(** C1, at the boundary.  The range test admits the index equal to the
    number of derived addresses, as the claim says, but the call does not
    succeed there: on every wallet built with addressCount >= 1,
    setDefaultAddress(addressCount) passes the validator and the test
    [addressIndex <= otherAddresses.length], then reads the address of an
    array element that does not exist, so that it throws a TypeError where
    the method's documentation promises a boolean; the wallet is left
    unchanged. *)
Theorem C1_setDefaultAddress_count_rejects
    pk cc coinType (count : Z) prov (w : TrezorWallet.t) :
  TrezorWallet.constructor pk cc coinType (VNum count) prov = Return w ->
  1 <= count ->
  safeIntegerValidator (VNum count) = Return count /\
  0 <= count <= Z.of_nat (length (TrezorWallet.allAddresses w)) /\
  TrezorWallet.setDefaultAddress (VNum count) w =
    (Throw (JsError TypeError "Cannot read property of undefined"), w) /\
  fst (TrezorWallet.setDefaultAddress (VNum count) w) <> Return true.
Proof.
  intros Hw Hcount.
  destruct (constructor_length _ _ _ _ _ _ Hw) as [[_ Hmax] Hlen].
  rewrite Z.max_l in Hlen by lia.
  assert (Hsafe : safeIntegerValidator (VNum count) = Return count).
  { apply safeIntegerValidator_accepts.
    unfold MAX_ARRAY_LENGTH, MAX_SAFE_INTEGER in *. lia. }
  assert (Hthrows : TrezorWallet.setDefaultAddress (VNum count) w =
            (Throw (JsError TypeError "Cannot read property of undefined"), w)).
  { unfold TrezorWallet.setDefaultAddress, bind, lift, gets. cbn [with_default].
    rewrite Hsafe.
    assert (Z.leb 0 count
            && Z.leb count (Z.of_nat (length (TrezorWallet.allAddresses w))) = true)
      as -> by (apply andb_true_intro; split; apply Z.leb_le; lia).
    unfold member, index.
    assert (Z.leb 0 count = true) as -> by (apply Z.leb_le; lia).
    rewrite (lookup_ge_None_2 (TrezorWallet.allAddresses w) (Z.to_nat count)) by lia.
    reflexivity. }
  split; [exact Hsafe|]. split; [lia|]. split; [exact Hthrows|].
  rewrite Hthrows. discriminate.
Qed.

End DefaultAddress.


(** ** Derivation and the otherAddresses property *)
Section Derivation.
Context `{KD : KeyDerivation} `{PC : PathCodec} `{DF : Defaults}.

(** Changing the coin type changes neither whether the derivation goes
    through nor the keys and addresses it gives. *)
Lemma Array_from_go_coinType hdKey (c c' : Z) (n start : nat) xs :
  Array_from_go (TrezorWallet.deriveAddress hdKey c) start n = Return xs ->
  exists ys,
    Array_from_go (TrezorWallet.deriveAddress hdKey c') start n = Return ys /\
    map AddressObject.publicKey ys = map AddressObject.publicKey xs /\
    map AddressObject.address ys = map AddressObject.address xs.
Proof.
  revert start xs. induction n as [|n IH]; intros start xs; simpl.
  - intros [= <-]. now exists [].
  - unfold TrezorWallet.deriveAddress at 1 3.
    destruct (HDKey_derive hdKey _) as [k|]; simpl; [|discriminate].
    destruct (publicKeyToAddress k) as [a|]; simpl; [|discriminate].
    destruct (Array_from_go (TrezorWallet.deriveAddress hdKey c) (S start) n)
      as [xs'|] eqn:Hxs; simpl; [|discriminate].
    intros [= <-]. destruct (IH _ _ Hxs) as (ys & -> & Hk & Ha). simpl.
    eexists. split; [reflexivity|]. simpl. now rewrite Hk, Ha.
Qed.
• • • •
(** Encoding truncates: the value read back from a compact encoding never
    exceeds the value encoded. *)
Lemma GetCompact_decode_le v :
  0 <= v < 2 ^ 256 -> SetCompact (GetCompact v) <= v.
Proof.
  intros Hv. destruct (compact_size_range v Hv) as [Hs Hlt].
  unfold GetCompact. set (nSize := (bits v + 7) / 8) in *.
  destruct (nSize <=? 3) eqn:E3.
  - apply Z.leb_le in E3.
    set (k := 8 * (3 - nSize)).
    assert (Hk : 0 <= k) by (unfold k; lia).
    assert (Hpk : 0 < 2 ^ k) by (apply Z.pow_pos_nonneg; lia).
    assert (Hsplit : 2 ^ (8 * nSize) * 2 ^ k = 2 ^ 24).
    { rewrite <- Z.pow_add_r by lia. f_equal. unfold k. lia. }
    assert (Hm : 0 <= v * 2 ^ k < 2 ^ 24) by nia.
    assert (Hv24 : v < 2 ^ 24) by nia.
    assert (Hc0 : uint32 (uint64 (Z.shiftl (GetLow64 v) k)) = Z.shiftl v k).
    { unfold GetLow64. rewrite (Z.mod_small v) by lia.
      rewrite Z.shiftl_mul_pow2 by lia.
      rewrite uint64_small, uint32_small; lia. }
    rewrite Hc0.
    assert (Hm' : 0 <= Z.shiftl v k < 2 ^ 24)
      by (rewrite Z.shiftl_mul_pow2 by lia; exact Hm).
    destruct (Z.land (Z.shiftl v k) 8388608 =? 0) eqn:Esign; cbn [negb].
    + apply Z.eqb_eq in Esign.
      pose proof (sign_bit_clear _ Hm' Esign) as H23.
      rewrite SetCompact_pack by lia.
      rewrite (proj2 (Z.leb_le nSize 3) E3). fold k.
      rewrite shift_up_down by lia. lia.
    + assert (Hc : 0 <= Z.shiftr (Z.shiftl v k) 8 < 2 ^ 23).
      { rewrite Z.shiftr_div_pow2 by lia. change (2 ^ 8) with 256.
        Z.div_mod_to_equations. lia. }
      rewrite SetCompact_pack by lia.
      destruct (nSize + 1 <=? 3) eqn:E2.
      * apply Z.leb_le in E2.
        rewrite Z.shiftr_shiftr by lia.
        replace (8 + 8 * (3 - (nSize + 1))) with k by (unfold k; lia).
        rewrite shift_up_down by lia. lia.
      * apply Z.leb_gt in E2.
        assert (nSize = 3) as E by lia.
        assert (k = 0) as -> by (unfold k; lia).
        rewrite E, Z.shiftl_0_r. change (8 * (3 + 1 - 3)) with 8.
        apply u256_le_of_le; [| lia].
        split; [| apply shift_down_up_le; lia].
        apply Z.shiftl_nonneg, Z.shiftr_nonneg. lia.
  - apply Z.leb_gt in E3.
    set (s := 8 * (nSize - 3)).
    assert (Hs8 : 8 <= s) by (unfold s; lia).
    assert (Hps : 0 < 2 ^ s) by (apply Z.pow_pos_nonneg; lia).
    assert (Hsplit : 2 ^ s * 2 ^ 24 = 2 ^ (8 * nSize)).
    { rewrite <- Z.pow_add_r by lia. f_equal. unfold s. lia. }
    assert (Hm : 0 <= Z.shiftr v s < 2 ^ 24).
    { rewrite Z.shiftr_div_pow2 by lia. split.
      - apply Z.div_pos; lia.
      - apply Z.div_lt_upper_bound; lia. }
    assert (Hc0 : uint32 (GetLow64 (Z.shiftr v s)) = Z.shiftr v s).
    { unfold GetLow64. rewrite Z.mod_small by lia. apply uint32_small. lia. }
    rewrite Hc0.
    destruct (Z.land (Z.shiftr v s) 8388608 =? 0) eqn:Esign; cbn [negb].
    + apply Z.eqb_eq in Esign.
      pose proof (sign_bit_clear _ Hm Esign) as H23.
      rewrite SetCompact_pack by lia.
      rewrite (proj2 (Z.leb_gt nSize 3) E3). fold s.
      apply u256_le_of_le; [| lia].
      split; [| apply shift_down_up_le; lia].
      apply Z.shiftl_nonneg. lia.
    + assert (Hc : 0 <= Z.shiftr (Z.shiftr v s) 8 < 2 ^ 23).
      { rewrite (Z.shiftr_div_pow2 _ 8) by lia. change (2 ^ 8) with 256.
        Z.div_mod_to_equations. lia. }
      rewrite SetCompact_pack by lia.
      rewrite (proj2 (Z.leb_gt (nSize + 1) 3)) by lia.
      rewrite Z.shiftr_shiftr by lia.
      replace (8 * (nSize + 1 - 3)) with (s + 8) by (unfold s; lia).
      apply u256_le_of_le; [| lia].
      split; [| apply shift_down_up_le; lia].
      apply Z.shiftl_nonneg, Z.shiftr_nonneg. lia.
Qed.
• • • •
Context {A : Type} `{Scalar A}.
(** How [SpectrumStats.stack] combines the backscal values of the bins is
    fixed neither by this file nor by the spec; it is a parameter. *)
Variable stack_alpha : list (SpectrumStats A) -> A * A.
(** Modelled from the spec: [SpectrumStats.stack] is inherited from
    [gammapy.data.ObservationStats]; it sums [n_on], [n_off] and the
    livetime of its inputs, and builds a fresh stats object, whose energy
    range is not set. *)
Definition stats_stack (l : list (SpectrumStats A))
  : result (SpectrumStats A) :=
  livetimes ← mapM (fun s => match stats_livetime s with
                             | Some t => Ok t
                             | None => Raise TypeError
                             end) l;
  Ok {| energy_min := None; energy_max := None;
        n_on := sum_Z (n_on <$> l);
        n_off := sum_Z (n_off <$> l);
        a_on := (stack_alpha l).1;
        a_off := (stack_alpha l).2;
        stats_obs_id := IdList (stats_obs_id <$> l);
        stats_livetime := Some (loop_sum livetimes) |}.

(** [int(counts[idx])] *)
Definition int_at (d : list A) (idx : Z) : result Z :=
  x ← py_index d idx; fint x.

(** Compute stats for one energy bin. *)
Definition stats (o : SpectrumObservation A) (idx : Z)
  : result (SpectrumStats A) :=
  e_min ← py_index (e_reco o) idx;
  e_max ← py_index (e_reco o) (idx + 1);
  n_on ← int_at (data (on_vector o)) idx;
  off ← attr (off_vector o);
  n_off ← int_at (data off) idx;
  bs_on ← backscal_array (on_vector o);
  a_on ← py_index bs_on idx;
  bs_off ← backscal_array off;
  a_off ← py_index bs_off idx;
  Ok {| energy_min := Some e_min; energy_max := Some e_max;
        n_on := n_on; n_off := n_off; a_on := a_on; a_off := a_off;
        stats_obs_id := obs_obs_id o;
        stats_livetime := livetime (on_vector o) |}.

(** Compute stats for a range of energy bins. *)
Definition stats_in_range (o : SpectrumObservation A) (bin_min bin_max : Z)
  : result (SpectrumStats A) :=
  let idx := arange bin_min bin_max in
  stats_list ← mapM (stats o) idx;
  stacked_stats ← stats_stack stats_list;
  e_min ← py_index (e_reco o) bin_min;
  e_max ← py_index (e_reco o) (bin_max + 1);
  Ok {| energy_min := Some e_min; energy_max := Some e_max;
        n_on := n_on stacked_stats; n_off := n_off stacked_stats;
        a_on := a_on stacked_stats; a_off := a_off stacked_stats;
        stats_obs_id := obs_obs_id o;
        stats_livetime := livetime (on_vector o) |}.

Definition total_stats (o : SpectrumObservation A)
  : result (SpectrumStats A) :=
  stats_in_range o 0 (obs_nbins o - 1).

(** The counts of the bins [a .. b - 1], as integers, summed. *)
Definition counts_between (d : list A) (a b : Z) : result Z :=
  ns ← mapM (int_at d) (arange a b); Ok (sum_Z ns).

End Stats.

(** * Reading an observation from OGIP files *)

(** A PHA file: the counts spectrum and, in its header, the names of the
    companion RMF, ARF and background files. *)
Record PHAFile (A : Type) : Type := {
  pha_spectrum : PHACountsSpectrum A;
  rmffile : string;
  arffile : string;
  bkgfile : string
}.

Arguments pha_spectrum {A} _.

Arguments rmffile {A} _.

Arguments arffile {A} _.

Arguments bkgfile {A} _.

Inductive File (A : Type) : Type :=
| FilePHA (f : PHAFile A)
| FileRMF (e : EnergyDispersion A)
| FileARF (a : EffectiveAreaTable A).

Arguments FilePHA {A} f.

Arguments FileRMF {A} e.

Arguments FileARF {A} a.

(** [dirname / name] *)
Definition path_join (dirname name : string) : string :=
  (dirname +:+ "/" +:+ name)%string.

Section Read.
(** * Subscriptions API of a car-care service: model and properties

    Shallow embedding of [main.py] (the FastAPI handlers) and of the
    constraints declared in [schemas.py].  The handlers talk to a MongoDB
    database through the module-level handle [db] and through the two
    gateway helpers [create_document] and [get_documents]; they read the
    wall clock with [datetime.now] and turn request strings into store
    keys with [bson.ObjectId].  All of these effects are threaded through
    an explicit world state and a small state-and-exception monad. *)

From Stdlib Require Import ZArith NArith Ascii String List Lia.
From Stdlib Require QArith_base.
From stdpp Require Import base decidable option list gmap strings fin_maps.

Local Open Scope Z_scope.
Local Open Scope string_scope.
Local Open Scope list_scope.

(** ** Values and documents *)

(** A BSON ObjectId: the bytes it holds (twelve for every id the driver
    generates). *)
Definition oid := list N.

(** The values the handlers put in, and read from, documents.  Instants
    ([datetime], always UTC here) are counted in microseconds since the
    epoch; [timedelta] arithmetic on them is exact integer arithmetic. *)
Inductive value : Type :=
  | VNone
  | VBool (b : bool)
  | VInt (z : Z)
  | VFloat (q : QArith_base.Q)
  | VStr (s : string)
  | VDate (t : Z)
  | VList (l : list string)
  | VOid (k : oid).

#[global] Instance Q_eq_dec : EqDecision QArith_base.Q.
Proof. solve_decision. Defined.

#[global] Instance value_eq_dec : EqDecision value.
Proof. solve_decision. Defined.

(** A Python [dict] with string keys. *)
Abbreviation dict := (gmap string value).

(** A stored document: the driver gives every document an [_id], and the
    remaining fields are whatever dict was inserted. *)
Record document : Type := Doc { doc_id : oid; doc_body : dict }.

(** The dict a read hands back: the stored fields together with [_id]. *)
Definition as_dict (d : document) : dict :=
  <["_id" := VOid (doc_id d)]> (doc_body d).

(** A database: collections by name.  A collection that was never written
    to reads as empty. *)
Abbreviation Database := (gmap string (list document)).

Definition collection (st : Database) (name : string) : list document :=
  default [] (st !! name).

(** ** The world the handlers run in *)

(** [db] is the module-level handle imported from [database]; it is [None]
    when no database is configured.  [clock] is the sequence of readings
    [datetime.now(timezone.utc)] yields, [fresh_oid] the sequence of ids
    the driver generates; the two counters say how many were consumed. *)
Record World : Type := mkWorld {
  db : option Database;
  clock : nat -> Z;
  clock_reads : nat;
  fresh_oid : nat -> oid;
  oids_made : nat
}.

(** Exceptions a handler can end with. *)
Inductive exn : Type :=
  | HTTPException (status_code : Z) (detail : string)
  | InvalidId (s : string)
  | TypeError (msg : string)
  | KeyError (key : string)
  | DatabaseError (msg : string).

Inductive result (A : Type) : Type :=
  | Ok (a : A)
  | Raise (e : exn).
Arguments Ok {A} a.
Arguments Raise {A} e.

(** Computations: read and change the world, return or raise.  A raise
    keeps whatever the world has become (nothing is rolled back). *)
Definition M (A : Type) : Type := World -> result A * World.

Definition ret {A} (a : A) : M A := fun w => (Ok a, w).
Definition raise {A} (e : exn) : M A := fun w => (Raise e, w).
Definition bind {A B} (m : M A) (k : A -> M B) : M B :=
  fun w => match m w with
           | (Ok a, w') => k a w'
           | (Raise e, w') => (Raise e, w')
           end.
• • • •
If a line above includes the string "otherAddresses", pick it out.

    [addressIndex <= otherAddresses.length], then reads the address of an
(** ** Derivation and the otherAddresses property *)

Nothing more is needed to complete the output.